Many seafarers have chosen to minimize New Year celebrations this year in an effort to help curb the current spike in COVID-19 cases.
“I was in bed at 9:30 pm deeply asleep after dinner,” said a woman from Fredericton.
With the number of confirmed cases reaching an all-time high across the region, public health officials in all three maritime provinces have urged people to cut back on their New Year’s plans for the second consecutive year.
Katie Friars and her husband, Brad, spent the night baking cookies and enjoying a meal her mother brought to their doorstep – a nice change from previous years.
“We used to have a rally. For example, we’d celebrate New Years with some friends and throw a party and really, you know, eat, drink and be merry. But this year was definitely different than usual, ”Brad Friars said during an interview with Zoom on New Year’s Day.
The couple say they turned to technology to virtually spend the evening with friends.
“I had it set downstairs that we could jump into a group call with some friends and we played online games called Jackbox and stuff. So, we did it all together and then we counted down to the new year online together, ”said Brad Friars.
Troy Paul, a resident of Moncton, said he would normally play in the New Year by hosting friends and family at his home for a large group dinner, but this year was different.
“We just did our family thing. It was different, but we had to do what we had to do, right, ”Paul said.
Ivan Daigle, a musician in the Moncton, NB area, was expected to play in the New Year by performing in front of friends and family before COVID-19 restrictions canceled his shows.

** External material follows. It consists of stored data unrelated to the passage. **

(* ===== verification/Directory.v ===== *)
(** * Directories of ramfs

    A directory of [fs/ramfs.c] is a list of entries linked through the
    entries themselves.  [tree k H D] says which entries each directory
    holds; finding, adding and removing entries refine lookup, insertion and
    deletion in a finite map from names to inodes, and a path walk refines
    the walk in those maps. *)
From S2P Require Import Prelude Errno PageAlloc Slub Heap Sched Wait Kernel Path Ramfs.

#[local] Instance clinks_laws dir : @SListLaws kernel (clinks dir).
Proof.
  split. intros k c c' v. destruct c as [|x], c' as [|y]; cbn; unfold inode_at, rdent_at; cbn.
  - rewrite decide_True by done. by rewrite lookup_insert_eq.
  - rewrite decide_False by done. done.
  - rewrite decide_False by done. done.
  - destruct (decide (x = y)) as [->|Hne].
    + rewrite lookup_insert_eq. by rewrite decide_True.
    + rewrite lookup_insert_ne by done. rewrite decide_False by congruence. done.
Qed.

(** The entries [ds] of a directory, as a list and as a finite map. *)
Definition entry_name (k : kernel) (d : Z) : list Z := rd_name (rdent_at k d).
Definition entry (k : kernel) (d : Z) : list Z * Z := (entry_name k d, rd_inode (rdent_at k d)).
Definition dir_map (k : kernel) (ds : list Z) : gmap (list Z) Z := list_to_map (entry k <$> ds).

Record dir_rep (k : kernel) (H : gmap Z Z) (i : Z) (ds : list Z) : Prop := {
  dr_inode : i <> 0;
  dr_type : i_type (inode_at k i) = S_IFDIR;
  dr_chain : slist (H := clinks i) k ds;
  dr_names : NoDup (entry_name k <$> ds);
  dr_blocks : forall d, d ∈ ds -> H !! d = Some SIZEOF_RAMFS_DENTRY /\ is_Some (k_rdents k !! d)
}.

(** All directories: no entry is in two of them. *)
Record tree (k : kernel) (H : gmap Z Z) (D : gmap Z (list Z)) : Prop := {
  tr_dirs : map_Forall (dir_rep k H) D;
  tr_disj : forall i j ds es d, D !! i = Some ds -> D !! j = Some es -> d ∈ ds -> d ∈ es -> i = j
}.

(** What the file system says: a map from names to inodes per directory. *)
Definition dirs (k : kernel) (D : gmap Z (list Z)) : gmap Z (gmap (list Z) Z) := dir_map k <$> D.

(** ** Entries *)

Lemma entries_fuel k H i ds : dir_rep k H i ds -> (length ds < dents_fuel k)%nat.
Proof.
  intros HR. assert (Hnd := lseg_NoDup (H := clinks i) _ _ _ (dr_chain _ _ _ _ HR)). unfold dents_fuel.
  rewrite <- size_dom, <- (size_list_to_set (C := gset Z) ds Hnd).
  apply Nat.lt_succ_r, subseteq_size. intros d Hd. apply elem_of_list_to_set in Hd.
  apply elem_of_dom. by apply (dr_blocks _ _ _ _ HR).
Qed.

Lemma dir_map_cons k d ds : dir_map k (d :: ds) = <[entry_name k d := rd_inode (rdent_at k d)]> (dir_map k ds).
Proof. done. Qed.

Lemma dir_map_Some k ds name x :
  NoDup (entry_name k <$> ds) ->
  dir_map k ds !! name = Some x <-> exists d, d ∈ ds /\ entry_name k d = name /\ rd_inode (rdent_at k d) = x.
Proof.
  intros Hnd. unfold dir_map. rewrite <- elem_of_list_to_map.
  - rewrite list_elem_of_fmap. split.
    + intros (d & [= -> ->] & Hd). by exists d.
    + intros (d & Hd & <- & <-). by exists d.
  - rewrite <- list_fmap_compose. exact Hnd.
Qed.

Lemma dir_map_None k ds name : dir_map k ds !! name = None <-> name ∉ entry_name k <$> ds.
Proof. unfold dir_map. rewrite <- not_elem_of_list_to_map. by rewrite <- list_fmap_compose. Qed.

Lemma dir_map_ext k k' ds : (forall d, d ∈ ds -> entry k' d = entry k d) -> dir_map k' ds = dir_map k ds.
Proof. intros He. unfold dir_map. f_equal. apply list_fmap_ext. intros i d Hd. apply He. by eapply list_elem_of_lookup_2. Qed.

Lemma names_ext k k' (ds : list Z) : (forall d, d ∈ ds -> entry_name k' d = entry_name k d) -> entry_name k' <$> ds = entry_name k <$> ds.
Proof. intros He. apply list_fmap_ext. intros i d Hd. apply He. by eapply list_elem_of_lookup_2. Qed.

Lemma dir_map_remove k l1 d l2 :
  NoDup (entry_name k <$> l1 ++ d :: l2) -> dir_map k (l1 ++ l2) = delete (entry_name k d) (dir_map k (l1 ++ d :: l2)).
Proof.
  intros Hnd. assert (Hp : l1 ++ d :: l2 ≡ₚ d :: l1 ++ l2) by (by rewrite Permutation_middle).
  assert (Hnd' : NoDup (entry_name k <$> d :: l1 ++ l2)) by (by rewrite <- Hp). cbn in Hnd'. apply NoDup_cons in Hnd' as [Hn _].
  assert (E : dir_map k (l1 ++ d :: l2) = dir_map k (d :: l1 ++ l2)).
  { unfold dir_map. apply list_to_map_proper; [|by rewrite Hp]. by rewrite <- list_fmap_compose. }
  rewrite E, dir_map_cons, delete_insert_id; [done|]. by apply dir_map_None.
Qed.

Lemma elem_mid (l1 : list Z) d l2 : d ∈ l1 ++ d :: l2.
Proof. apply elem_of_app. right. left. Qed.

Lemma elem_rest (l1 : list Z) d l2 e : e ∈ l1 ++ l2 -> e ∈ l1 ++ d :: l2.
Proof. rewrite !elem_of_app, elem_of_cons. tauto. Qed.

Lemma NoDup_mid (l1 : list Z) d l2 e : NoDup (l1 ++ d :: l2) -> e ∈ l1 ++ l2 -> e <> d.
Proof.
  intros (_ & Hd1 & Hd2)%NoDup_app Hin ->. apply NoDup_cons in Hd2 as [Hd2 _].
  apply elem_of_app in Hin as [Hin|Hin]; [apply (Hd1 d Hin); left|done].
Qed.

(** [find_child_loop] is a search by name. *)
Lemma find_loop_spec dir k name ds : forall fuel d, lseg (H := clinks dir) k d ds -> (length ds < fuel)%nat ->
  (exists x, find_child_loop fuel k d name = Some x /\ x ∈ ds /\ entry_name k x = name) \/
  (find_child_loop fuel k d name = Some 0 /\ name ∉ entry_name k <$> ds).
Proof.
  induction ds as [|x ds IH]; intros fuel d Hl Hf; (destruct fuel as [|fuel]; [cbn in Hf; lia|]); cbn [find_child_loop].
  - cbn in Hl. subst d. right. split; [done|apply not_elem_of_nil].
  - destruct Hl as (-> & Hx & Hl). rewrite (proj2 (Z.eqb_neq _ _) Hx). case_bool_decide as Hn.
    + left. exists x. splits; [done|left|done].
    + destruct (IH fuel _ Hl ltac:(cbn in Hf; lia)) as [(y & E & Hy & Hyn)|[E Hnot]].
      * left. exists y. splits; [done|by right|done].
      * right. split; [done|]. cbn. apply not_elem_of_cons. split; [|done]. intros ->. by apply Hn.
Qed.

Instead of an in-person concert, the artist took to social media to stage one final performance for 2021.
“If the only other option is to do a virtual show, and I choke just saying that word because it’s painful, but if the only other option is in fact that, I’ll go for that,” Daigle said.
Despite numerous cancellations, some celebrations went on as planned.
Following COVID-19 safety protocols, more than 100 people made the cold dip in the waters of Mispec Beach, just outside Saint John, NB, for the annual Polar Dip.
“A lot of people asked me if it was still going on with COVID and all I said was, ‘I’m doing this.’ There is a lot of space on the beach and enough space to distance yourself and the cold water freezes all the nasty pains of COVID, ”laughed Trina Forrest, who in addition to organizing the dive, also took part.
While most of the celebrations this year looked different, many people felt it was the right choice to make given the circumstances.
“I absolutely hope so. Everyone I know said they’re having a quiet night, they’re responsible, they’re doing what we need to do and what public health has asked us to do, ”Paul said.